Quite beyond these names are the accounts of the almost day-to-day issues that swirled around the conduct of the Afghanistan war during the years 2008-2009. Indeed the account rarely mentions the year, just the day and the month as events moved along. This is a fascinating study, if nothing else, into the workings of the US government White House at the very highest levels. Woodward writes it as it as he sees it - the various actors, their actions, concerns and fears, and the often swaying discussions on the Afghan war. The narrative draws out the often conflicting strategies of the military and the government towards a common objective. This "common objective" itself was deliberated over quite extensively, as described in the book.

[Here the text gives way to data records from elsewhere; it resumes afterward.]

Definition CACERT_NON_AUTHBOUND : bytes :=
  [3; 1; 0; 0; 0; 0; 0; 0; 0; 0; 0; 0; 0; 0; 0; 0; 0; 0; 0; 0; 0; 0; 0; 0; 0; 0; 0; 0; 0; 0; 0; 0; 0; 0; 0; 0; 0; 0; 11; 99; 48; 130; 2;
   38; 48; 130; 1; 171; 160; 3; 2; 1; 2; 2; 10; 5; 132; 32; 38; 144; 118; 35; 88; 113; 119; 48; 10; 6; 8; 42; 134; 72; 206; 61; 4; 3; 2;
   48; 41; 49; 25; 48; 23; 6; 3; 85; 4; 5; 19; 16; 52; 100; 55; 52; 97; 48; 101; 48; 49; 97; 97; 102; 51; 100; 100; 102; 49; 12; 48; 10; 6;
   3; 85; 4; 12; 12; 3; 84; 69; 69; 48; 30; 23; 13; 49; 56; 48; 51; 50; 49; 50; 49; 50; 53; 49; 51; 90; 23; 13; 50; 56; 48; 51; 49; 56; 50;
   49; 50; 53; 49; 51; 90; 48; 41; 49; 25; 48; 23; 6; 3; 85; 4; 5; 19; 16; 52; 52; 97; 56; 49; 101; 97; 101; 99; 53; 49; 100; 98; 48; 98;
   49; 49; 12; 48; 10; 6; 3; 85; 4; 12; 12; 3; 84; 69; 69; 48; 89; 48; 19; 6; 7; 42; 134; 72; 206; 61; 2; 1; 6; 8; 42; 134; 72; 206; 61; 3;
   1; 7; 3; 66; 0; 4; 250; 53; 143; 176; 49; 214; 48; 136; 222; 176; 41; 205; 108; 125; 78; 169; 206; 110; 157; 122; 172; 151; 146; 194;
   69; 181; 226; 208; 193; 82; 168; 80; 37; 215; 137; 88; 123; 4; 182; 102; 147; 42; 38; 93; 58; 177; 91; 119; 48; 191; 149; 170; 139; 67;
   195; 191; 67; 183; 238; 172; 115; 220; 3; 106; 163; 129; 186; 48; 129; 183; 48; 29; 6; 3; 85; 29; 14; 4; 22; 4; 20; 25; 159; 135; 139;
   86; 244; 153; 58; 105; 150; 155; 141; 158; 100; 170; 86; 180; 127; 139; 77; 48; 31; 6; 3; 85; 29; 35; 4; 24; 48; 22; 128; 20; 169; 181;
   244; 41; 201; 26; 88; 189; 47; 152; 45; 103; 115; 49; 6; 135; 224; 223; 205; 98; 48; 15; 6; 3; 85; 29; 19; 1; 1; 255; 4; 5; 48; 3; 1; 1;
   255; 48; 14; 6; 3; 85; 29; 15; 1; 1; 255; 4; 4; 3; 2; 2; 4; 48; 84; 6; 3; 85; 29; 31; 4; 77; 48; 75; 48; 73; 160; 71; 160; 69; 134; 67;
   104; 116; 116; 112; 115; 58; 47; 47; 97; 110; 100; 114; 111; 105; 100; 46; 103; 111; 111; 103; 108; 101; 97; 112; 105; 115; 46; 99; 111;
   109; 47; 97; 116; 116; 101; 115; 116; 97; 116; 105; 111; 110; 47; 99; 114; 108; 47; 48; 53; 56; 52; 50; 48; 50; 54; 57; 48; 55; 54; 50;
   51; 53; 56; 55; 49; 55; 55; 48; 10; 6; 8; 42; 134; 72; 206; 61; 4; 3; 2; 3; 105; 0; 48; 102; 2; 49; 0; 227; 53; 198; 168; 178; 117; 156;
   86; 123; 110; 97; 128; 101; 44; 6; 136; 221; 185; 104; 77; 60; 104; 73; 102; 1; 78; 48; 29; 243; 236; 165; 81; 92; 191; 231; 131; 51;
   189; 20; 238; 35; 240; 207; 177; 55; 28; 39; 120; 2; 49; 0; 148; 203; 8; 61; 45; 62; 105; 84; 95; 99; 227; 228; 116; 114; 226; 255; 139;
   38; 210; 134; 192; 151; 50; 64; 221; 124; 31; 80; 96; 87; 207; 46; 35; 243; 51; 228; 251; 111; 91; 124; 198; 49; 133; 174; 224; 78; 68;
   169; 48; 130; 3; 209; 48; 130; 1; 185; 160; 3; 2; 1; 2; 2; 10; 3; 136; 38; 103; 96; 101; 137; 150; 133; 127; 48; 13; 6; 9; 42; 134; 72;
   134; 247; 13; 1; 1; 11; 5; 0; 48; 27; 49; 25; 48; 23; 6; 3; 85; 4; 5; 19; 16; 102; 57; 50; 48; 48; 57; 101; 56; 53; 51; 98; 54; 98; 48;
   52; 53; 48; 30; 23; 13; 49; 56; 48; 51; 50; 49; 50; 49; 49; 52; 49; 52; 90; 23; 13; 50; 56; 48; 51; 49; 56; 50; 49; 49; 52; 49; 52; 90;
   48; 41; 49; 25; 48; 23; 6; 3; 85; 4; 5; 19; 16; 52; 100; 55; 52; 97; 48; 101; 48; 49; 97; 97; 102; 51; 100; 100; 102; 49; 12; 48; 10; 6;
   3; 85; 4; 12; 12; 3; 84; 69; 69; 48; 118; 48; 16; 6; 7; 42; 134; 72; 206; 61; 2; 1; 6; 5; 43; 129; 4; 0; 34; 3; 98; 0; 4; 213; 245; 14;
   226; 141; 243; 51; 74; 106; 119; 144; 156; 194; 37; 200; 138; 50; 174; 59; 180; 156; 74; 149; 34; 12; 186; 10; 118; 202; 203; 36; 12;
   132; 58; 131; 118; 4; 35; 49; 58; 160; 130; 128; 38; 101; 253; 47; 68; 244; 150; 216; 183; 220; 172; 85; 52; 116; 65; 13; 13; 127; 189;
   227; 244; 40; 223; 116; 74; 23; 77; 231; 178; 155; 43; 36; 192; 158; 86; 0; 82; 187; 117; 176; 213; 106; 65; 22; 8; 206; 50; 219; 143;
   139; 32; 115; 114; 163; 129; 182; 48; 129; 179; 48; 29; 6; 3; 85; 29; 14; 4; 22; 4; 20; 169; 181; 244; 41; 201; 26; 88; 189; 47; 152;
   45; 103; 115; 49; 6; 135; 224; 223; 205; 98; 48; 31; 6; 3; 85; 29; 35; 4; 24; 48; 22; 128; 20; 54; 97; 225; 0; 124; 136; 5; 9; 81; 139;
   68; 108; 71; 255; 26; 76; 201; 234; 79; 18; 48; 15; 6; 3; 85; 29; 19; 1; 1; 255; 4; 5; 48; 3; 1; 1; 255; 48; 14; 6; 3; 85; 29; 15; 1; 1;
   255; 4; 4; 3; 2; 2; 4; 48; 80; 6; 3; 85; 29; 31; 4; 73; 48; 71; 48; 69; 160; 67; 160; 65; 134; 63; 104; 116; 116; 112; 115; 58; 47; 47;
   97; 110; 100; 114; 111; 105; 100; 46; 103; 111; 111; 103; 108; 101; 97; 112; 105; 115; 46; 99; 111; 109; 47; 97; 116; 116; 101; 115;
   116; 97; 116; 105; 111; 110; 47; 99; 114; 108; 47; 69; 56; 70; 65; 49; 57; 54; 51; 49; 52; 68; 50; 70; 65; 49; 56; 48; 13; 6; 9; 42;
   134; 72; 134; 247; 13; 1; 1; 11; 5; 0; 3; 130; 2; 1; 0; 50; 206; 4; 204; 77; 130; 173; 29; 222; 165; 207; 226; 26; 163; 121; 247; 237;
   136; 30; 14; 103; 142; 252; 190; 123; 4; 183; 38; 89; 202; 149; 71; 138; 16; 63; 229; 20; 25; 236; 212; 219; 51; 195; 161; 81; 245; 6;
   94; 48; 102; 31; 210; 88; 47; 20; 3; 123; 53; 131; 134; 70; 220; 238; 4; 48; 161; 15; 196; 22; 201; 142; 99; 208; 218; 92; 176; 247; 62;
   33; 182; 165; 4; 7; 90; 1; 140; 49; 31; 62; 58; 175; 141; 49; 62; 182; 18; 20; 240; 13; 44; 204; 108; 184; 122; 191; 210; 107; 95; 39;
   176; 255; 192; 170; 222; 222; 246; 49; 109; 243; 149; 194; 212; 144; 220; 130; 79; 36; 13; 133; 242; 187; 196; 88; 201; 250; 221; 150;
   65; 43; 31; 76; 16; 28; 154; 87; 85; 15; 98; 252; 141; 162; 202; 132; 123; 22; 96; 232; 98; 206; 146; 133; 19; 240; 99; 131; 216; 91;
   168; 116; 120; 181; 40; 219; 108; 201; 110; 133; 133; 82; 63; 216; 103; 174; 244; 9; 190; 207; 140; 127; 114; 178; 200; 147; 198; 210;
   243; 56; 116; 113; 34; 214; 146; 118; 177; 174; 20; 90; 9; 216; 175; 29; 175; 72; 34; 92; 48; 133; 142; 194; 254; 97; 175; 195; 210; 76;
   146; 83; 164; 117; 31; 120; 234; 252; 250; 196; 202; 78; 103; 104; 31; 125; 178; 94; 234; 138; 177; 204; 182; 146; 100; 248; 130; 192;
   139; 220; 36; 232; 87; 32; 51; 109; 23; 51; 13; 203; 112; 2; 139; 229; 227; 125; 44; 152; 50; 0; 32; 180; 189; 238; 137; 170; 102; 19;
   52; 157; 156; 143; 222; 22; 9; 145; 73; 128; 80; 87; 57; 174; 53; 1; 226; 37; 142; 23; 8; 224; 240; 119; 152; 157; 10; 79; 210; 118;
   218; 196; 81; 69; 50; 139; 225; 171; 238; 16; 22; 246; 149; 125; 50; 118; 178; 181; 25; 103; 115; 254; 192; 198; 169; 210; 169; 35; 240;
   43; 252; 177; 182; 236; 62; 17; 96; 164; 34; 199; 255; 37; 195; 237; 108; 107; 121; 2; 61; 93; 98; 54; 217; 50; 228; 110; 71; 103; 133;
   139; 35; 10; 213; 30; 208; 244; 23; 29; 204; 63; 95; 218; 18; 226; 53; 37; 82; 194; 214; 148; 62; 131; 96; 85; 248; 141; 84; 245; 71;
   111; 56; 3; 59; 215; 154; 148; 138; 59; 159; 146; 105; 15; 205; 184; 244; 98; 120; 34; 71; 224; 174; 237; 253; 246; 228; 197; 140; 14;
   181; 24; 177; 70; 58; 111; 189; 222; 80; 63; 28; 53; 40; 249; 237; 30; 232; 21; 49; 169; 247; 177; 157; 225; 52; 129; 32; 31; 34; 212;
   183; 198; 89; 139; 144; 152; 223; 166; 185; 168; 142; 108; 21; 85; 92; 65; 150; 130; 13; 169; 95; 169; 243; 119; 29; 238; 107; 76; 148;
   198; 198; 155; 120; 91; 3; 189; 169; 135; 221; 36; 4; 112; 206; 108; 82; 230; 33; 99; 109; 40; 108; 48; 130; 5; 96; 48; 130; 3; 72; 160;
   3; 2; 1; 2; 2; 9; 0; 232; 250; 25; 99; 20; 210; 250; 24; 48; 13; 6; 9; 42; 134; 72; 134; 247; 13; 1; 1; 11; 5; 0; 48; 27; 49; 25; 48;
   23; 6; 3; 85; 4; 5; 19; 16; 102; 57; 50; 48; 48; 57; 101; 56; 53; 51; 98; 54; 98; 48; 52; 53; 48; 30; 23; 13; 49; 54; 48; 53; 50; 54;
   49; 54; 50; 56; 53; 50; 90; 23; 13; 50; 54; 48; 53; 50; 52; 49; 54; 50; 56; 53; 50; 90; 48; 27; 49; 25; 48; 23; 6; 3; 85; 4; 5; 19; 16;
   102; 57; 50; 48; 48; 57; 101; 56; 53; 51; 98; 54; 98; 48; 52; 53; 48; 130; 2; 34; 48; 13; 6; 9; 42; 134; 72; 134; 247; 13; 1; 1; 1; 5;
   0; 3; 130; 2; 15; 0; 48; 130; 2; 10; 2; 130; 2; 1; 0; 175; 182; 199; 130; 43; 177; 167; 1; 236; 43; 180; 46; 139; 204; 84; 22; 99; 171;
   239; 152; 47; 50; 199; 127; 117; 49; 3; 12; 151; 82; 75; 27; 95; 232; 9; 251; 199; 42; 169; 69; 31; 116; 60; 189; 154; 111; 19; 53; 116;
   74; 165; 94; 119; 246; 182; 172; 53; 53; 238; 23; 194; 94; 99; 149; 23; 221; 156; 146; 230; 55; 74; 83; 203; 254; 37; 143; 143; 251;
   182; 253; 18; 147; 120; 162; 42; 76; 169; 156; 69; 45; 71; 165; 159; 50; 1; 244; 65; 151; 202; 28; 205; 126; 118; 47; 178; 245; 49; 81;
   182; 254; 178; 255; 253; 43; 111; 228; 254; 91; 198; 189; 158; 195; 75; 254; 8; 35; 157; 170; 252; 235; 142; 181; 168; 237; 43; 58; 205;
   156; 94; 58; 119; 144; 225; 181; 20; 66; 121; 49; 89; 133; 152; 17; 173; 158; 178; 169; 107; 189; 215; 165; 124; 147; 169; 28; 65; 252;
   205; 39; 214; 127; 214; 246; 113; 170; 11; 129; 82; 97; 173; 56; 79; 163; 121; 68; 134; 70; 4; 221; 179; 216; 196; 249; 32; 161; 155;
   22; 86; 194; 241; 74; 214; 208; 60; 86; 236; 6; 8; 153; 4; 28; 30; 209; 165; 254; 109; 52; 64; 181; 86; 186; 209; 208; 161; 82; 88; 156;
   83; 229; 93; 55; 7; 98; 240; 18; 46; 239; 145; 134; 27; 27; 14; 108; 76; 128; 146; 116; 153; 192; 233; 190; 192; 184; 62; 59; 193; 249;
   60; 114; 192; 73; 96; 75; 189; 47; 19; 69; 230; 44; 63; 142; 38; 219; 236; 6; 201; 71; 102; 243; 193; 40; 35; 157; 79; 67; 18; 250; 216;
   18; 56; 135; 224; 107; 236; 245; 103; 88; 59; 248; 53; 90; 129; 254; 234; 186; 249; 154; 131; 200; 223; 62; 42; 50; 42; 252; 103; 43;
   241; 32; 177; 53; 21; 139; 104; 33; 206; 175; 48; 155; 110; 238; 119; 249; 136; 51; 176; 24; 218; 161; 14; 69; 31; 6; 163; 116; 213; 7;
   129; 243; 89; 8; 41; 102; 187; 119; 139; 147; 8; 148; 38; 152; 231; 78; 11; 205; 36; 98; 138; 1; 194; 204; 3; 229; 31; 11; 62; 91; 74;
   193; 228; 223; 158; 175; 159; 246; 164; 146; 167; 124; 20; 131; 136; 40; 133; 1; 91; 66; 44; 230; 123; 128; 184; 140; 155; 72; 225; 59;
   96; 122; 181; 69; 199; 35; 255; 140; 68; 248; 242; 211; 104; 185; 246; 82; 13; 49; 20; 94; 191; 158; 134; 42; 215; 29; 246; 163; 191;
   210; 69; 9; 89; 214; 83; 116; 13; 151; 161; 47; 54; 139; 19; 239; 102; 213; 208; 165; 74; 110; 47; 93; 154; 111; 239; 68; 104; 50; 188;
   103; 132; 71; 37; 134; 31; 9; 61; 208; 230; 243; 64; 93; 168; 150; 67; 239; 15; 77; 105; 182; 66; 0; 81; 253; 185; 48; 73; 103; 62; 54;
   149; 5; 128; 211; 205; 244; 251; 208; 139; 197; 132; 131; 149; 38; 0; 99; 2; 3; 1; 0; 1; 163; 129; 166; 48; 129; 163; 48; 29; 6; 3; 85;
   29; 14; 4; 22; 4; 20; 54; 97; 225; 0; 124; 136; 5; 9; 81; 139; 68; 108; 71; 255; 26; 76; 201; 234; 79; 18; 48; 31; 6; 3; 85; 29; 35; 4;
   24; 48; 22; 128; 20; 54; 97; 225; 0; 124; 136; 5; 9; 81; 139; 68; 108; 71; 255; 26; 76; 201; 234; 79; 18; 48; 15; 6; 3; 85; 29; 19; 1;
   1; 255; 4; 5; 48; 3; 1; 1; 255; 48; 14; 6; 3; 85; 29; 15; 1; 1; 255; 4; 4; 3; 2; 1; 134; 48; 64; 6; 3; 85; 29; 31; 4; 57; 48; 55; 48;
   53; 160; 51; 160; 49; 134; 47; 104; 116; 116; 112; 115; 58; 47; 47; 97; 110; 100; 114; 111; 105; 100; 46; 103; 111; 111; 103; 108; 101;
   97; 112; 105; 115; 46; 99; 111; 109; 47; 97; 116; 116; 101; 115; 116; 97; 116; 105; 111; 110; 47; 99; 114; 108; 47; 48; 13; 6; 9; 42;
   134; 72; 134; 247; 13; 1; 1; 11; 5; 0; 3; 130; 2; 1; 0; 32; 200; 195; 141; 75; 220; 169; 87; 27; 70; 140; 137; 47; 255; 114; 170; 198;
   248; 68; 161; 29; 65; 168; 240; 115; 108; 195; 125; 22; 214; 66; 109; 142; 126; 148; 7; 4; 76; 234; 57; 230; 139; 7; 193; 61; 191; 21;
   3; 221; 92; 133; 189; 175; 178; 192; 45; 95; 108; 219; 78; 250; 129; 39; 223; 139; 4; 241; 130; 119; 15; 196; 231; 116; 91; 127; 206;
   170; 135; 18; 154; 136; 1; 206; 142; 155; 192; 203; 150; 55; 155; 77; 38; 168; 45; 48; 253; 156; 47; 142; 237; 109; 193; 190; 47; 132;
   182; 137; 228; 217; 20; 37; 139; 20; 75; 186; 230; 36; 161; 199; 6; 113; 19; 46; 47; 6; 22; 168; 132; 178; 164; 214; 164; 111; 250; 137;
   182; 2; 191; 186; 216; 12; 18; 67; 113; 31; 86; 235; 96; 86; 246; 55; 200; 160; 20; 28; 197; 64; 148; 38; 139; 140; 60; 125; 185; 148;
   179; 92; 13; 205; 108; 178; 171; 194; 218; 254; 226; 82; 2; 61; 45; 234; 12; 214; 195; 104; 190; 163; 230; 65; 72; 134; 246; 177; 229;
   139; 91; 215; 199; 48; 178; 104; 196; 227; 193; 251; 100; 36; 185; 31; 235; 189; 184; 12; 88; 110; 42; 232; 54; 140; 132; 213; 209; 9;
   23; 189; 162; 86; 23; 137; 212; 104; 115; 147; 52; 14; 46; 37; 79; 86; 14; 246; 75; 35; 88; 252; 220; 15; 191; 198; 112; 9; 82; 231; 8;
   191; 252; 198; 39; 80; 12; 31; 102; 232; 30; 161; 124; 9; 141; 122; 46; 155; 24; 128; 27; 122; 180; 172; 113; 88; 125; 52; 93; 204; 131;
   9; 213; 182; 42; 80; 66; 122; 166; 208; 61; 203; 5; 153; 108; 150; 186; 12; 93; 113; 233; 33; 98; 192; 22; 202; 132; 159; 243; 95; 13;
   82; 198; 93; 5; 96; 90; 71; 243; 174; 145; 122; 205; 45; 249; 16; 239; 210; 50; 102; 136; 89; 110; 246; 155; 59; 245; 254; 49; 84; 247;
   174; 184; 128; 160; 167; 60; 160; 77; 148; 194; 206; 131; 23; 238; 180; 61; 94; 255; 88; 131; 227; 54; 245; 242; 73; 218; 172; 164; 137;
   146; 55; 191; 38; 126; 92; 67; 171; 2; 234; 68; 22; 36; 3; 114; 59; 230; 170; 105; 44; 97; 189; 174; 158; 212; 9; 212; 99; 196; 201;
   124; 100; 48; 101; 119; 238; 242; 188; 117; 96; 183; 87; 21; 204; 156; 125; 198; 124; 134; 8; 45; 183; 81; 168; 156; 48; 52; 151; 98;
   176; 120; 35; 133; 135; 92; 241; 163; 198; 22; 110; 10; 227; 193; 45; 55; 78; 45; 79; 24; 70; 243; 24; 116; 75; 216; 121; 181; 135; 50;
   155; 240; 24; 33; 122; 108; 12; 119; 36; 26; 72; 120; 228; 53; 192; 48; 121; 203; 69; 18; 137; 197; 119; 98; 6; 6; 154; 47; 141; 101;
   248; 64; 225; 68; 82; 135; 190; 216; 119; 171; 174; 36; 226; 68; 53; 22; 141; 85; 60; 228].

Its a long and detailed narrative. One cannot help but feel what Woodward thought about certain people, such as Biden, whom he describes as being long-winded and and tended to be unfocused during the many strategy review meetings described in the book. General Petraeus was quoted as saying the "vice president tended to get lost in his own verbiage...". One gets the impression that Joe Biden wasn't a very lucid thinker. But he had been asked from the beginning by Obama to play the devil's advocate, be the "contrarian". This book is full of such personal observations, some of which may not be flattering at all. So if you want to know a bit more about what people thought about other people in this book, and the process by which Obama ordered a surge and set a timeframe for the eventual pullout of American troops from Afghanistan, this book would satisfy that curiosity.